COLLINS: Like Stephen Covey, the late author of The 7 Habits of Highly Effective People, we need to start with the end in mind. Ultimately, we have to deliver digital government. The citizens will demand it. The leaders will expect it. I'm really focused on positioning us to be able to do that. To achieve that goal, there are some systems that have to be modernized. They're starting to run into other issues too with Payment Card Industry compliance and security. We need to be able to deliver government services with an enterprise approach.

When you deal with big companies where you have multiple accounts or products, you can go to one portal where you are able to manage all your business with that organization. That just historically hasn't been the case with government. We're very siloed in the way we deliver services.

There are some innovative things happening in Delaware’s social services. For example, in our state, they are placing social workers in with probation officers to help offenders transition back into society in a way that they're going to be successful and not recidivate. We have to offer the same level of services from a digital perspective, where you're able to go to a portal, and whether you're trying to renew your driver's license, buy a hunting license, get a professional license or pay your taxes, you can do it in a way where you don't have to hunt and peck around government.
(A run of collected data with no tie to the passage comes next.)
(** * SharedPtr / WeakPtr: a shallow embedding of [shared_ptr.h]

    The header defines a control block [Counter] holding two [size_t]
    counters and two handle classes, [SharedPtr<T>] and [WeakPtr<T>], each
    made of a raw object pointer [ptr_] and a control-block pointer
    [counter_].  Every member function is embedded below as a computation in
    a small state-and-error monad over

    - the free store of control blocks (address to [Counter]),
    - the handle objects that are currently alive, keyed by the name of the
      variable that holds them (the name plays the role of [this]),
    - a log of the [new] and [delete] expressions that were executed.

    Managed objects are opaque: [delete ptr_] is recorded in the log and the
    destructor of [T] is assumed not to touch any handle; [operator*] and
    [operator->] only read [ptr_] and are covered by [Get].  Addresses
    returned by [new Counter()] are supplied by the caller of the model, so
    that every behaviour of the allocator (including reuse of a freed
    address) is covered. *)

From Stdlib Require Import ZArith Lia.
From stdpp Require Import gmap strings list fin_maps.

Open Scope Z_scope.

(** ** Machine integers: [size_t] *)

(** Width of [size_t] on the LP64 targets the header is built for. *)
Definition SIZE_WIDTH : Z := 64.
Definition SIZE_MODULUS : Z := 2 ^ SIZE_WIDTH.
Definition SIZE_MAX : Z := SIZE_MODULUS - 1.

(** Unsigned wrap-around of [++] and [--] on a [size_t]. *)
Definition wrap (z : Z) : Z := z mod SIZE_MODULUS.

(** ** Data *)

(** [struct Counter { size_t strong_count; size_t weak_count; }] *)
Record Counter := mkCounter { strong_count : Z; weak_count : Z }.

(** [Counter() : strong_count(1), weak_count(0) {}] *)
Definition Counter_ctor : Counter := mkCounter 1 0.

(** Raw pointers are addresses; [nullptr] is address 0. *)
Definition nullptr : N := 0%N.

(** The private fields shared by [SharedPtr<T>] and [WeakPtr<T>]:
    [T* ptr_; Counter* counter_;] *)
Record handle := mkHandle { ptr_ : N; counter_ : N }.

Definition null_handle : handle := mkHandle nullptr nullptr.

#[global] Instance Counter_eq_dec : EqDecision Counter.
Proof. solve_decision. Defined.
#[global] Instance handle_eq_dec : EqDecision handle.
Proof. solve_decision. Defined.

(** What the program did to the free store. *)
Inductive event :=
| EvNewCounter (c : N)            (* [new Counter()] returned [c] *)
| EvDeleteObject (p : N) (c : N)  (* [delete ptr_] by a handle whose [counter_] is [c] *)
| EvDeleteCounter (c : N).        (* [delete counter_] *)

#[global] Instance event_eq_dec : EqDecision event.
Proof. solve_decision. Defined.

Record state := mkState {
  heap : gmap N Counter;        (* allocated control blocks *)
  shared : gmap string handle;  (* live [SharedPtr] objects *)
  weak : gmap string handle;    (* live [WeakPtr] objects *)
  trace : list event            (* most recent event first *)
}.

Definition init : state := mkState ∅ ∅ ∅ [].

Definition with_heap (f : gmap N Counter → gmap N Counter) (σ : state) : state :=
  mkState (f (heap σ)) (shared σ) (weak σ) (trace σ).
Definition with_shared (f : gmap string handle → gmap string handle) (σ : state) : state :=
  mkState (heap σ) (f (shared σ)) (weak σ) (trace σ).
Definition with_weak (f : gmap string handle → gmap string handle) (σ : state) : state :=
  mkState (heap σ) (shared σ) (f (weak σ)) (trace σ).
Definition with_event (e : event) (σ : state) : state :=
  mkState (heap σ) (shared σ) (weak σ) (e :: trace σ).

(** ** The monad *)

Inductive result (A : Type) :=
| Ret (a : A) (σ : state)  (* normal completion *)
| Throw (σ : state)        (* [throw BadWeakPtr()], with the state at the throw *)
| Undefined                (* use of a deallocated control block *)
| Stuck.                   (* not an execution: unknown operand, name or address taken *)
Arguments Ret {A} a σ.
Arguments Throw {A} σ.
Arguments Undefined {A}.
Arguments Stuck {A}.

Definition M (A : Type) : Type := state → result A.

#[global] Instance M_ret : MRet M := λ A a σ, Ret a σ.
#[global] Instance M_bind : MBind M := λ A B f m σ,
  match m σ with
  | Ret a σ' => f a σ'
  | Throw σ' => Throw σ'
  | Undefined => Undefined
  | Stuck => Stuck
  end.

Definition throw_BadWeakPtr {A} : M A := λ σ, Throw σ.
Definition skip : M unit := mret ().
Definition modify (f : state → state) : M unit := λ σ, Ret () (f σ).

(** *** Handle objects *)

Definition this_shared (x : string) : M handle := λ σ,
  match shared σ !! x with Some h => Ret h σ | None => Stuck end.
Definition this_weak (x : string) : M handle := λ σ,
  match weak σ !! x with Some h => Ret h σ | None => Stuck end.

(** Assignment to the two fields of a live handle. *)
Definition set_shared (x : string) (h : handle) : M unit := λ σ,
  match shared σ !! x with
  | Some _ => Ret () (with_shared (insert x h) σ)
  | None => Stuck
  end.
Definition set_weak (x : string) (h : handle) : M unit := λ σ,
  match weak σ !! x with
  | Some _ => Ret () (with_weak (insert x h) σ)
  | None => Stuck
  end.

(** Storage for an object under construction must not be in use. *)
Definition unused_shared (x : string) : M unit := λ σ,
  match shared σ !! x with Some _ => Stuck | None => Ret () σ end.
Definition unused_weak (x : string) : M unit := λ σ,
  match weak σ !! x with Some _ => Stuck | None => Ret () σ end.

(** Member initialisation by a constructor: the object comes to life. *)
Definition init_shared (x : string) (h : handle) : M unit :=
  unused_shared x;; modify (with_shared (insert x h)).
Definition init_weak (x : string) (h : handle) : M unit :=
  unused_weak x;; modify (with_weak (insert x h)).

(** End of lifetime, after the destructor body has run. *)
Definition end_shared (x : string) : M unit :=
  _ ← this_shared x; modify (with_shared (delete x)).
Definition end_weak (x : string) : M unit :=
  _ ← this_weak x; modify (with_weak (delete x)).

(** *** Control blocks *)

Definition load (c : N) : M Counter := λ σ,
  match heap σ !! c with Some cb => Ret cb σ | None => Undefined end.
Definition store (c : N) (cb : Counter) : M unit := λ σ,
  match heap σ !! c with
  | Some _ => Ret () (with_heap (insert c cb) σ)
  | None => Undefined
  end.

(** [++(c->strong_count)], yielding the new value. *)
Definition incr_strong (c : N) : M Z :=
  cb ← load c;
  let n := wrap (strong_count cb + 1) in
  store c (mkCounter n (weak_count cb));; mret n.
(** [--(c->strong_count)] *)
Definition decr_strong (c : N) : M Z :=
  cb ← load c;
  let n := wrap (strong_count cb - 1) in
  store c (mkCounter n (weak_count cb));; mret n.
(** [++(c->weak_count)] *)
Definition incr_weak (c : N) : M Z :=
  cb ← load c;
  let n := wrap (weak_count cb + 1) in
  store c (mkCounter (strong_count cb) n);; mret n.
(** [--(c->weak_count)] *)
Definition decr_weak (c : N) : M Z :=
  cb ← load c;
  let n := wrap (weak_count cb - 1) in
  store c (mkCounter (strong_count cb) n);; mret n.

(** [new Counter()], the allocator answering with address [c]: a non-null
    address that is not currently allocated. *)
Definition new_Counter (c : N) : M N := λ σ,
  if bool_decide (c = nullptr) then Stuck
  else match heap σ !! c with
       | Some _ => Stuck
       | None => Ret c (with_event (EvNewCounter c) (with_heap (insert c Counter_ctor) σ))
       end.

(** [delete counter_] *)
Definition delete_Counter (c : N) : M unit := λ σ,
  match heap σ !! c with
  | Some _ => Ret () (with_event (EvDeleteCounter c) (with_heap (delete c) σ))
  | None => Undefined
  end.

(** [delete ptr_]; deleting a null pointer does nothing.  Only the deletion
    is recorded: [~T()] is not run, so the embedding stands for managed types
    whose destructor touches no handle and no control block. *)
Definition delete_object (p c : N) : M unit := λ σ,
  if bool_decide (p = nullptr) then Ret () σ
  else Ret () (with_event (EvDeleteObject p c) σ).

(** ** [WeakPtr] observers (used by [SharedPtr]) *)

(** [size_t UseCount() const { return counter_ ? counter_->strong_count : 0; }] *)
Definition WeakPtr_UseCount (this : string) : M Z :=
  h ← this_weak this;
  if bool_decide (counter_ h ≠ nullptr)
  then cb ← load (counter_ h); mret (strong_count cb)
  else mret 0.

(** [bool Expired() const { return UseCount() == 0; }] *)
Definition WeakPtr_Expired (this : string) : M bool :=
  n ← WeakPtr_UseCount this; mret (bool_decide (n = 0)).

(** ** [SharedPtr] *)

(** [void Release()] *)
Definition SharedPtr_Release (this : string) : M unit :=
  h ← this_shared this;
  if bool_decide (counter_ h ≠ nullptr) then
    n ← decr_strong (counter_ h);
    if bool_decide (n = 0) then
      delete_object (ptr_ h) (counter_ h);;
      cb ← load (counter_ h);
      if bool_decide (weak_count cb = 0) then delete_Counter (counter_ h) else skip
    else skip
  else skip.

(** [SharedPtr() : ptr_(nullptr), counter_(nullptr) {}] *)
Definition SharedPtr_ctor (this : string) : M unit :=
  init_shared this (mkHandle nullptr nullptr).

(** [explicit SharedPtr(T* ptr) : ptr_(ptr), counter_(ptr ? new Counter() : nullptr) {}]
    where [c] is the address [new] answers with, if it is called. *)
Definition SharedPtr_ctor_ptr (this : string) (ptr c : N) : M unit :=
  unused_shared this;;
  counter ← (if bool_decide (ptr ≠ nullptr) then new_Counter c else mret nullptr);
  init_shared this (mkHandle ptr counter).

(** [SharedPtr(const SharedPtr& other)] *)
Definition SharedPtr_ctor_copy (this other : string) : M unit :=
  o ← this_shared other;
  init_shared this (mkHandle (ptr_ o) (counter_ o));;
  if bool_decide (counter_ o ≠ nullptr) then _ ← incr_strong (counter_ o); skip else skip.

(** [SharedPtr(SharedPtr&& other) noexcept] *)
Definition SharedPtr_ctor_move (this other : string) : M unit :=
  o ← this_shared other;
  init_shared this (mkHandle (ptr_ o) (counter_ o));;
  set_shared other (mkHandle nullptr nullptr).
To do that, we've got to think enterprise. We've got to act as an enterprise. Centralization is positioning us to do that. For years, you've heard people talk about it in terms of cost savings. I do think there should be cost savings, but higher on the list, to me, is risk management. If you don't have a comprehensive and concerted security strategy, then it increases risk and vulnerability. That's exactly what you don't want to have. We have to evolve from that. 

Centralization is a way of putting all the IT people on the same page, standardizing on the technology that we use in order to close some of those security gaps, and try to mitigate some of the negative impacts that we've seen on government and private businesses from security breaches and disruptions. 

STATETECH: What challenges might arise if you are not able to achieve 100 percent centralization?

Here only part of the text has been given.